Your instructions => Within the material below, transcribe exactly the lines from the one holding "(if negb (hs_Vote" through the one holding "(** [MarshalJSON] of a role. *)", keeping both ends and skipping the rest.

The data =>
◇ ◇ ◇ ◇ ◇ ◇ ◇

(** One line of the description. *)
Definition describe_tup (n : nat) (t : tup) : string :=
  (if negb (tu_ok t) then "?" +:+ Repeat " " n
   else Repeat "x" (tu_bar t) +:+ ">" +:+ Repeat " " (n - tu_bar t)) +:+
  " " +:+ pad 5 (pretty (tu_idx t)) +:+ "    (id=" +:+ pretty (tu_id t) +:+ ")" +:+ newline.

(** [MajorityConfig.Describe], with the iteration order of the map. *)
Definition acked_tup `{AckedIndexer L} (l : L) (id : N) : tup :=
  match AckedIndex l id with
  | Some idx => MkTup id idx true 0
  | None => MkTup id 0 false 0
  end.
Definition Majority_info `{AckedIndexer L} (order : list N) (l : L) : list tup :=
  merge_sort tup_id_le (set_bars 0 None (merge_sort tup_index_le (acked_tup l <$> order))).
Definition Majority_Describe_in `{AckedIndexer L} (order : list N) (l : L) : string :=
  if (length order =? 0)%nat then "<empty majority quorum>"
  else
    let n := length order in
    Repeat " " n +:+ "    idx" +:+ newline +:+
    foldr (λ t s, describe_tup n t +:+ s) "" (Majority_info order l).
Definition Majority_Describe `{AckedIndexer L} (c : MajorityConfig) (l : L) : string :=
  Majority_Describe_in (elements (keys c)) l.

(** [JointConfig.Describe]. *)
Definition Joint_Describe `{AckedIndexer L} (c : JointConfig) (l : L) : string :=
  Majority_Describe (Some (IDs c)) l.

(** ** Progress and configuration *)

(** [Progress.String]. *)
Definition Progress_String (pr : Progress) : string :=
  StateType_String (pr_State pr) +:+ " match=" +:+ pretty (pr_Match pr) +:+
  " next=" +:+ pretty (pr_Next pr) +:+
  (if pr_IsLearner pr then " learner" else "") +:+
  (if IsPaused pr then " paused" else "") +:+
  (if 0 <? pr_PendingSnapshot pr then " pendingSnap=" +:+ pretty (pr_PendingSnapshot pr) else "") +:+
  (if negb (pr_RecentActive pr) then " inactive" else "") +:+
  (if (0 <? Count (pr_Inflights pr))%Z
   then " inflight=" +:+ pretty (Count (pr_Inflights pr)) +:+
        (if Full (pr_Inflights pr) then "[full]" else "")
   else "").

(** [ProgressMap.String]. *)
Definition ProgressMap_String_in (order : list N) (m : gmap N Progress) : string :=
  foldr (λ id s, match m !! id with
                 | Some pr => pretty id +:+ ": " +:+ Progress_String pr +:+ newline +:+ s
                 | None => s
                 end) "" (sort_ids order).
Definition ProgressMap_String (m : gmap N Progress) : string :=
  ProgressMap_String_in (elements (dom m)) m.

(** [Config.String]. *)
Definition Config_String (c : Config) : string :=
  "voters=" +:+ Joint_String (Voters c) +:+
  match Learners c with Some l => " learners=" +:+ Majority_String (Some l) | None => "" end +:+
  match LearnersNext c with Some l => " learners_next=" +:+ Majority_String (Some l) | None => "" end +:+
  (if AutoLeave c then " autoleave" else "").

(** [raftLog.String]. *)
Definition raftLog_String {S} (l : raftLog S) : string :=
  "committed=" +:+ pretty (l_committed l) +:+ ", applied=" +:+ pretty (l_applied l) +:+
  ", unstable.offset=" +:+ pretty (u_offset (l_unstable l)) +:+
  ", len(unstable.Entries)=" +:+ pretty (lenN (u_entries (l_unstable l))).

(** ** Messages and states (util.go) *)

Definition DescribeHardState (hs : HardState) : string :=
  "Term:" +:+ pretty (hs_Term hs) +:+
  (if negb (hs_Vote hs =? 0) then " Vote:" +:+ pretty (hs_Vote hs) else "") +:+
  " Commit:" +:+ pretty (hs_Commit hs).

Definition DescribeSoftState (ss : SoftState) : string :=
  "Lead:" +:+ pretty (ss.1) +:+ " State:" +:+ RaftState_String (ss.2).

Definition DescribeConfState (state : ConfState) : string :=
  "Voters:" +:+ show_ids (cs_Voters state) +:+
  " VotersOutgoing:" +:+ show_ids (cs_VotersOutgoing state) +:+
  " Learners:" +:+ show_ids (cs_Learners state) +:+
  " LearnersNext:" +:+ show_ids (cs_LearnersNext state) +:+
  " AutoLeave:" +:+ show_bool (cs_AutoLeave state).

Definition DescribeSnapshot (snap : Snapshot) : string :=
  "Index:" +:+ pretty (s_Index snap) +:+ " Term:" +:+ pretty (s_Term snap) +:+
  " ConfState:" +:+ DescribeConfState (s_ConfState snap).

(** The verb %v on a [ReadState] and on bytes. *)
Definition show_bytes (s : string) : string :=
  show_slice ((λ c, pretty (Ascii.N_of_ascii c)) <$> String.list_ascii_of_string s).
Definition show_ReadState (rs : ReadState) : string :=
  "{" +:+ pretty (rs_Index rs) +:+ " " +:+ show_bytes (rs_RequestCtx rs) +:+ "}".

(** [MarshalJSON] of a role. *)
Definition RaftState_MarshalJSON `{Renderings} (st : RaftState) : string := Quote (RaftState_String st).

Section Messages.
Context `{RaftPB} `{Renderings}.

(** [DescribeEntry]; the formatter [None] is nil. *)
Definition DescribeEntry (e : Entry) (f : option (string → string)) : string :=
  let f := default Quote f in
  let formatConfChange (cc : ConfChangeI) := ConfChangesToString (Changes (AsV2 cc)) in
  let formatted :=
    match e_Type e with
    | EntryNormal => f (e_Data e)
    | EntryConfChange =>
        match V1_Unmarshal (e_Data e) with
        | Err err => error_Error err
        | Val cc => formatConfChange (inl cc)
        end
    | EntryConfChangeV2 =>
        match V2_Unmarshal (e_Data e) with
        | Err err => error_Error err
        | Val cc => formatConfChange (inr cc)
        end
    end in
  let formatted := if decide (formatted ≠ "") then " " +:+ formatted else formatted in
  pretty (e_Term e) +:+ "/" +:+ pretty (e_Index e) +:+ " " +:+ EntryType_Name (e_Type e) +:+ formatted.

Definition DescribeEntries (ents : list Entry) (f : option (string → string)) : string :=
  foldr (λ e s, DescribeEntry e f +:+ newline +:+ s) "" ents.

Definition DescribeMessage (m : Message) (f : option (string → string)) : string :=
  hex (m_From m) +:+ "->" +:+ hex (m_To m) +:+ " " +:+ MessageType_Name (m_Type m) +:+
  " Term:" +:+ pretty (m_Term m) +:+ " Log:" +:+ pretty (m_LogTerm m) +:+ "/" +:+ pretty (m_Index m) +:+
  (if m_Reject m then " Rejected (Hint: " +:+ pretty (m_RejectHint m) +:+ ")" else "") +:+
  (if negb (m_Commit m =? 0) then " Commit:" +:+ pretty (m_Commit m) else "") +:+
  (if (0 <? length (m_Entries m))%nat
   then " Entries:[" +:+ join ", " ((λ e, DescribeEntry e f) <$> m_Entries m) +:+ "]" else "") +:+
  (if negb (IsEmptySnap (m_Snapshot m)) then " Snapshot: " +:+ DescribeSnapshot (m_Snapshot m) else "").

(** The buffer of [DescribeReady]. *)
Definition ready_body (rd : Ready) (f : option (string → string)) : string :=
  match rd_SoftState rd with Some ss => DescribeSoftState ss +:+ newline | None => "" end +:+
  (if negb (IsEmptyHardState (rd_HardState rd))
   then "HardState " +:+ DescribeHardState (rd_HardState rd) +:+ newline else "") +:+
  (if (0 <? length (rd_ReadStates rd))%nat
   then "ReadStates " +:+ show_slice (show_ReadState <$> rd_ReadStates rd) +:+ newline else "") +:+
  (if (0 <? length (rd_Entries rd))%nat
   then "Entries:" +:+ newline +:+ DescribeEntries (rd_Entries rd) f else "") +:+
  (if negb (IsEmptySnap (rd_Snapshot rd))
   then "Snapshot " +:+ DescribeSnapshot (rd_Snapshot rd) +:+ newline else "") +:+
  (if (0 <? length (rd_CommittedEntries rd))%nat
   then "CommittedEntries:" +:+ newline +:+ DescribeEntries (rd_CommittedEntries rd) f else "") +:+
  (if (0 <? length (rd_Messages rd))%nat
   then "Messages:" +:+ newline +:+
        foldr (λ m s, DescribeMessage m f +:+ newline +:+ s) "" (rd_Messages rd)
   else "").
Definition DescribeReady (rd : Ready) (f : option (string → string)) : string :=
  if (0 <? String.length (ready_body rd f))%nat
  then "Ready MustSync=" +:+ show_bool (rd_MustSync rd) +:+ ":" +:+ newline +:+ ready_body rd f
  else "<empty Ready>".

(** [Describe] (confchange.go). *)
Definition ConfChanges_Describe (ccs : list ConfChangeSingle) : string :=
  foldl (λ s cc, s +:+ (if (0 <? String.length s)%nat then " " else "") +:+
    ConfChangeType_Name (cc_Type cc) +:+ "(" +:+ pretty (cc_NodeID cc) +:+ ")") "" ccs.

◇ ◇ ◇ ◇ ◇ ◇ ◇

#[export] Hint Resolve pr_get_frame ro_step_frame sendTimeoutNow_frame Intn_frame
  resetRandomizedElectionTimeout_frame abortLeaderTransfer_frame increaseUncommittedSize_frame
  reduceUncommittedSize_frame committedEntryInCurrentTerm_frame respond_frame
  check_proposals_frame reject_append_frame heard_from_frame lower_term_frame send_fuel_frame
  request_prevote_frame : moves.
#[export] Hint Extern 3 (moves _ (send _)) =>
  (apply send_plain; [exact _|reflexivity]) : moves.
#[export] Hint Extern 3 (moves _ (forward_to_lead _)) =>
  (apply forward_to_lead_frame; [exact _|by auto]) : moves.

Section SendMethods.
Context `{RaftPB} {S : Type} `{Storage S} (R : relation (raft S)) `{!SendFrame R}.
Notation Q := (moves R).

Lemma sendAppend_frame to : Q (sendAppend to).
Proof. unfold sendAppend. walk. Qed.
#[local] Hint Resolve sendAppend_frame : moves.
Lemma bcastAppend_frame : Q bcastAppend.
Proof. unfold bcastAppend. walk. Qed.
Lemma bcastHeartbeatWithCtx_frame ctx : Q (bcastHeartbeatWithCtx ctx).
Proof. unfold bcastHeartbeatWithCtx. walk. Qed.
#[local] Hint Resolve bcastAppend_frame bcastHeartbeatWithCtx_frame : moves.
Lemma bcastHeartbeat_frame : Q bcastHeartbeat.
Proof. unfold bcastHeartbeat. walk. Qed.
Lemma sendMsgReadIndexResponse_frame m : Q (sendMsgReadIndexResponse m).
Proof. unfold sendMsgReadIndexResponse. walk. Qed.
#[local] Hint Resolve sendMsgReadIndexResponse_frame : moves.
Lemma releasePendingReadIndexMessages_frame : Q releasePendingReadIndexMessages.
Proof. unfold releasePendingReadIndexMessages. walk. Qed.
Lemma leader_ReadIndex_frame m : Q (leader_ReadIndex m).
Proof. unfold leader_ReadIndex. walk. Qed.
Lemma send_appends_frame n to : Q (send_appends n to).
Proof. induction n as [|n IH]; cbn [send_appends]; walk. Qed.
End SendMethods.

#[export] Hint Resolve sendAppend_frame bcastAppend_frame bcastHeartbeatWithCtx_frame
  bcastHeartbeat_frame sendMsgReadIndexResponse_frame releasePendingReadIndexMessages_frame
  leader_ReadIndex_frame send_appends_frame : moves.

◇ ◇ ◇ ◇ ◇ ◇ ◇

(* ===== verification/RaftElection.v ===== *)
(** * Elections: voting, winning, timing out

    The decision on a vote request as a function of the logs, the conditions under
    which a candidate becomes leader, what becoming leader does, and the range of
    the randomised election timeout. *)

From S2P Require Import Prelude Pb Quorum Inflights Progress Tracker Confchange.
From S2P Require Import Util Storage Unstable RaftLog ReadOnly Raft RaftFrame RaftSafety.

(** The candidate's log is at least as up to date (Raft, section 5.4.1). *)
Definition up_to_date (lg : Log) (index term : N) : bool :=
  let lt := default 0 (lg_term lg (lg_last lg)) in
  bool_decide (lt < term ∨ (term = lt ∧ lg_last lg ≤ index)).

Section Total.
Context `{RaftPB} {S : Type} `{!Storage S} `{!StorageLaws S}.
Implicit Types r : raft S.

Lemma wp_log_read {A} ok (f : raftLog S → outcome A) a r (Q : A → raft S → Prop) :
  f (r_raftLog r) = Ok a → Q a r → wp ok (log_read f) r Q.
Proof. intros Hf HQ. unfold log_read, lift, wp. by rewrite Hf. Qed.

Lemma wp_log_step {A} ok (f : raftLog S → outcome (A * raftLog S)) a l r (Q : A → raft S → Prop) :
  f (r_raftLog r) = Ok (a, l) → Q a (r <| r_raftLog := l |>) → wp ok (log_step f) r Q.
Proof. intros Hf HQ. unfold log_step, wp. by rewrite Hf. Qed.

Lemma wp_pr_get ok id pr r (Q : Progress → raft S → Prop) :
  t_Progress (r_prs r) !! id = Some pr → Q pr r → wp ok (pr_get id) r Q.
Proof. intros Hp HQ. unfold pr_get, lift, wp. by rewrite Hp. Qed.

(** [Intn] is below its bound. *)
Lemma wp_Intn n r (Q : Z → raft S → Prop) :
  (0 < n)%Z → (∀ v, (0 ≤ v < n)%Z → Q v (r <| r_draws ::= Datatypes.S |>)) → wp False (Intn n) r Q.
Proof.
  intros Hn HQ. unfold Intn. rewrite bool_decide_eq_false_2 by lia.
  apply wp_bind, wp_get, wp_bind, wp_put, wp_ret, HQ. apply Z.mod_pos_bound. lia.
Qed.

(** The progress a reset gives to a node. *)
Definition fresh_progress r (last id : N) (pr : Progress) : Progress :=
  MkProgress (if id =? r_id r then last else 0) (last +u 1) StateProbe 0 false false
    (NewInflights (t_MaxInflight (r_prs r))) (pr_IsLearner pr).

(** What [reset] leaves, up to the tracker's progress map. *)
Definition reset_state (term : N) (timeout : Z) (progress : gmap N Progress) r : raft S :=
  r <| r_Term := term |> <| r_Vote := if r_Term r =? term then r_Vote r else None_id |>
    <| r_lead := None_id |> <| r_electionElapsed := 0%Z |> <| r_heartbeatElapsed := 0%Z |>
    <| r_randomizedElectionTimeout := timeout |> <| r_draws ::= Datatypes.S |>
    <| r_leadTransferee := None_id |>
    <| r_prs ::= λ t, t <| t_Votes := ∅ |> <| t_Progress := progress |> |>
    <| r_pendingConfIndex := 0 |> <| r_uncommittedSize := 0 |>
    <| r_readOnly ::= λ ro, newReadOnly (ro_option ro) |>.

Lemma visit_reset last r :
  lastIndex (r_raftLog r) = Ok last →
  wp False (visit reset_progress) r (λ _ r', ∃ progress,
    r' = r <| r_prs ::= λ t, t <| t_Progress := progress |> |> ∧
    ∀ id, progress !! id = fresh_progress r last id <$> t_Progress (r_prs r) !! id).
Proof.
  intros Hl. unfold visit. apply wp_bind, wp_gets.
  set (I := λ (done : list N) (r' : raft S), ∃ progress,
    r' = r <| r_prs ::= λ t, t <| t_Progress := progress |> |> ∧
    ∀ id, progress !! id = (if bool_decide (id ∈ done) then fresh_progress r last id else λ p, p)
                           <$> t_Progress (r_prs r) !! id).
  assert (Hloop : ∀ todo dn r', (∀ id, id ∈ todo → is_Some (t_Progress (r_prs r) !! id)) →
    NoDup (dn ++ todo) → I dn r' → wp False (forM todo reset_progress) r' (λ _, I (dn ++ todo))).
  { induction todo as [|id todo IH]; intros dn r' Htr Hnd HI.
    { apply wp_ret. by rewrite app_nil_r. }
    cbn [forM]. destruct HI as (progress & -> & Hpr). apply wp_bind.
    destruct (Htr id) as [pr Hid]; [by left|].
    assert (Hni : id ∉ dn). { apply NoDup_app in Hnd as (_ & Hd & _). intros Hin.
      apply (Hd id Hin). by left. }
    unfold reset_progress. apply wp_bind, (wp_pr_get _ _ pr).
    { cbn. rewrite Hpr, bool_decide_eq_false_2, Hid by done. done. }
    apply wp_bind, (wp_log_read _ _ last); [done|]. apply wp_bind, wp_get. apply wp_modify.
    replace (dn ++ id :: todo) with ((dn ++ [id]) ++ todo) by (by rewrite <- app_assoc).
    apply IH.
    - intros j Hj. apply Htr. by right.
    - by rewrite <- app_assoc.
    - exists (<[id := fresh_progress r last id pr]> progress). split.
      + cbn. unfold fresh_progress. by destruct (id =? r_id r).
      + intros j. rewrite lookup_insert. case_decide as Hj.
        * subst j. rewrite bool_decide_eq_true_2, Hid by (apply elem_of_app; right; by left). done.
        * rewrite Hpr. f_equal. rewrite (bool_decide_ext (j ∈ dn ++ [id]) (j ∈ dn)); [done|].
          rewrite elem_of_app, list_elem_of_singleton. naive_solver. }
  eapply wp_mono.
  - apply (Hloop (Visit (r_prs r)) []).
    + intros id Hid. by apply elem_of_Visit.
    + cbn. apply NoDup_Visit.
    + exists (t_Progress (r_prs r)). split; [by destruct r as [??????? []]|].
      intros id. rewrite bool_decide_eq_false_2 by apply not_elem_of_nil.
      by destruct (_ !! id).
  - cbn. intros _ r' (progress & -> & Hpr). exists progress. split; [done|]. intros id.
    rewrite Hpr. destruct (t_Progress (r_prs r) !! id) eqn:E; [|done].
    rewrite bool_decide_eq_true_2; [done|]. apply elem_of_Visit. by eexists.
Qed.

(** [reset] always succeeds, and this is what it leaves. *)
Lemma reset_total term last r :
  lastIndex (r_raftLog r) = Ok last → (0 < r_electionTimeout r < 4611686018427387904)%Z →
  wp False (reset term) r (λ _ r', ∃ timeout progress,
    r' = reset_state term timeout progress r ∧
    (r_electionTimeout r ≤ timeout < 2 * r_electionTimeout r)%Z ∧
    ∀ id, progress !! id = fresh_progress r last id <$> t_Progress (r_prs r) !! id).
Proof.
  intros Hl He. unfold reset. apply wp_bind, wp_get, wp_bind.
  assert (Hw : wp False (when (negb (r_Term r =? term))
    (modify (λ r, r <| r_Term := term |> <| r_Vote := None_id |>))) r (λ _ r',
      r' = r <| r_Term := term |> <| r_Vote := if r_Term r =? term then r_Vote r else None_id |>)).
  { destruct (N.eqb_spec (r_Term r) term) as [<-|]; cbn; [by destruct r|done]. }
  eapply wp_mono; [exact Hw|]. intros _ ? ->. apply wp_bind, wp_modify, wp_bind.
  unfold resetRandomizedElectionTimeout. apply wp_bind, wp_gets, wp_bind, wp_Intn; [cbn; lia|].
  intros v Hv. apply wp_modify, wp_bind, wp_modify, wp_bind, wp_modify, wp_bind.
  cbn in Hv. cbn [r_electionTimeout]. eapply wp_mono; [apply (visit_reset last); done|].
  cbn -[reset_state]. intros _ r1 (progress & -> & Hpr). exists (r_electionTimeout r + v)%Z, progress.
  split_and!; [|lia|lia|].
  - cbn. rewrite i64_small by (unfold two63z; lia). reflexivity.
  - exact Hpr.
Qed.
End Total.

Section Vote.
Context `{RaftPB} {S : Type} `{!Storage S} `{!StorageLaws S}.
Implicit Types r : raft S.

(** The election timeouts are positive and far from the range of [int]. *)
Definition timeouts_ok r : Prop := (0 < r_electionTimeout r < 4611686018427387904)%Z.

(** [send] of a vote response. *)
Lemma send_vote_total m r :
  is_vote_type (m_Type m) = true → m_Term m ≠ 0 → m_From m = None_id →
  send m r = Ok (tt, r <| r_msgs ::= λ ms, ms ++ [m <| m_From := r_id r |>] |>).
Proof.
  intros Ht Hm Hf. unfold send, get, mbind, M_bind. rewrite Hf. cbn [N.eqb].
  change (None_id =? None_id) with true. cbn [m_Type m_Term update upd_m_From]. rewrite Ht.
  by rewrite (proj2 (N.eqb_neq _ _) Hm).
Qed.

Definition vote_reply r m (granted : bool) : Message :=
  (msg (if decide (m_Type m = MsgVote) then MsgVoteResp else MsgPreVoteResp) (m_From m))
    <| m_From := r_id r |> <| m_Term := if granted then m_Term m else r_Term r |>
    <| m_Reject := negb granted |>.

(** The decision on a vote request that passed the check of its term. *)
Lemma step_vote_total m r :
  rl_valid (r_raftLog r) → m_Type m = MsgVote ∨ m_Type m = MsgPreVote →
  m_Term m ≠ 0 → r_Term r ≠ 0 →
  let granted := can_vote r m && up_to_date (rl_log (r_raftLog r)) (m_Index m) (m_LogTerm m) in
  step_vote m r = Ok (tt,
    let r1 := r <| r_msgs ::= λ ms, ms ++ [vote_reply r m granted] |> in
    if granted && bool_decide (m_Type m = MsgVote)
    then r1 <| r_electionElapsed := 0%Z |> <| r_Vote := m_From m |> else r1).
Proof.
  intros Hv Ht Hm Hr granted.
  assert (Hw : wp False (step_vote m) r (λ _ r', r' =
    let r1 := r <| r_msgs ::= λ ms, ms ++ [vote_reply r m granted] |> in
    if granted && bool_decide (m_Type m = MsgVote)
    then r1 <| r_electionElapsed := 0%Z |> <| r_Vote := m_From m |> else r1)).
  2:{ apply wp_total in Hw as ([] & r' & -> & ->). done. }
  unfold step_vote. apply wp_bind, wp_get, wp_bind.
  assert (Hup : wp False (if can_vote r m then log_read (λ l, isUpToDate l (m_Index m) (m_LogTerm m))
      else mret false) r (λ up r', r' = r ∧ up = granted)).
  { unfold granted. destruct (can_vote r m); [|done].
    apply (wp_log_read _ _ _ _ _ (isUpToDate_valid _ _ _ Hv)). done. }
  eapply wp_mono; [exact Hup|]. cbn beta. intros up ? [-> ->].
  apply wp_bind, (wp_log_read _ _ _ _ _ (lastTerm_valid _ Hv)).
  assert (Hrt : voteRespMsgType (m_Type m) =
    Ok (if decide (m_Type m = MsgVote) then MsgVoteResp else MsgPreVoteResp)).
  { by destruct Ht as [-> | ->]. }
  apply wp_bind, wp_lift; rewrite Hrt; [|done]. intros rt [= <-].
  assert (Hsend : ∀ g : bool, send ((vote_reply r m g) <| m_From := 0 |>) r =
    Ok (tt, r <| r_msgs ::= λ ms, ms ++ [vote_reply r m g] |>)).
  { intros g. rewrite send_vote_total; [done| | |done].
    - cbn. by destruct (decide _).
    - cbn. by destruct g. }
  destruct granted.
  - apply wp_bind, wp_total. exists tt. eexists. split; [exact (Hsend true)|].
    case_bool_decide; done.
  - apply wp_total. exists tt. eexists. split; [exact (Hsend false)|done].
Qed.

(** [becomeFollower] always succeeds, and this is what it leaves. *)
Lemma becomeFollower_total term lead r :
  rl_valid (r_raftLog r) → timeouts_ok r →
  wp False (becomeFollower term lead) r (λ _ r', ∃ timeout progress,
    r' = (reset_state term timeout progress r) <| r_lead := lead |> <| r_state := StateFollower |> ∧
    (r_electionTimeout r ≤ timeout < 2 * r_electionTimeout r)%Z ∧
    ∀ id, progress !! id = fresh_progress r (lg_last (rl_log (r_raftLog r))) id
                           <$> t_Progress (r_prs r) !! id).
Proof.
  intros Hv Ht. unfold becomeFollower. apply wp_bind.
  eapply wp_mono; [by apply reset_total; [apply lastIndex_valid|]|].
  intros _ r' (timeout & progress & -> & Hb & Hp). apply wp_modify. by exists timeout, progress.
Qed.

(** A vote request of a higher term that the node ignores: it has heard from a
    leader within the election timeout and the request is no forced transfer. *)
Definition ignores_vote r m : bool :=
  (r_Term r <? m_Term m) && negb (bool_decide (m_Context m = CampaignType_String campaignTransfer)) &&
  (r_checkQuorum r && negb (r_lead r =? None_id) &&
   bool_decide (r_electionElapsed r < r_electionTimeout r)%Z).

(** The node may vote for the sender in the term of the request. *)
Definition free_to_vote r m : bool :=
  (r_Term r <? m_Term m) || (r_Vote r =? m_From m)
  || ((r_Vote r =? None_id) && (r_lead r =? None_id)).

◇ ◇ ◇ ◇ ◇ ◇ ◇

Solution for this exercise =>
  (if negb (hs_Vote hs =? 0) then " Vote:" +:+ pretty (hs_Vote hs) else "") +:+
  " Commit:" +:+ pretty (hs_Commit hs).

Definition DescribeSoftState (ss : SoftState) : string :=
  "Lead:" +:+ pretty (ss.1) +:+ " State:" +:+ RaftState_String (ss.2).

Definition DescribeConfState (state : ConfState) : string :=
  "Voters:" +:+ show_ids (cs_Voters state) +:+
  " VotersOutgoing:" +:+ show_ids (cs_VotersOutgoing state) +:+
  " Learners:" +:+ show_ids (cs_Learners state) +:+
  " LearnersNext:" +:+ show_ids (cs_LearnersNext state) +:+
  " AutoLeave:" +:+ show_bool (cs_AutoLeave state).

Definition DescribeSnapshot (snap : Snapshot) : string :=
  "Index:" +:+ pretty (s_Index snap) +:+ " Term:" +:+ pretty (s_Term snap) +:+
  " ConfState:" +:+ DescribeConfState (s_ConfState snap).

(** The verb %v on a [ReadState] and on bytes. *)
Definition show_bytes (s : string) : string :=
  show_slice ((λ c, pretty (Ascii.N_of_ascii c)) <$> String.list_ascii_of_string s).
Definition show_ReadState (rs : ReadState) : string :=
  "{" +:+ pretty (rs_Index rs) +:+ " " +:+ show_bytes (rs_RequestCtx rs) +:+ "}".

(** [MarshalJSON] of a role. *)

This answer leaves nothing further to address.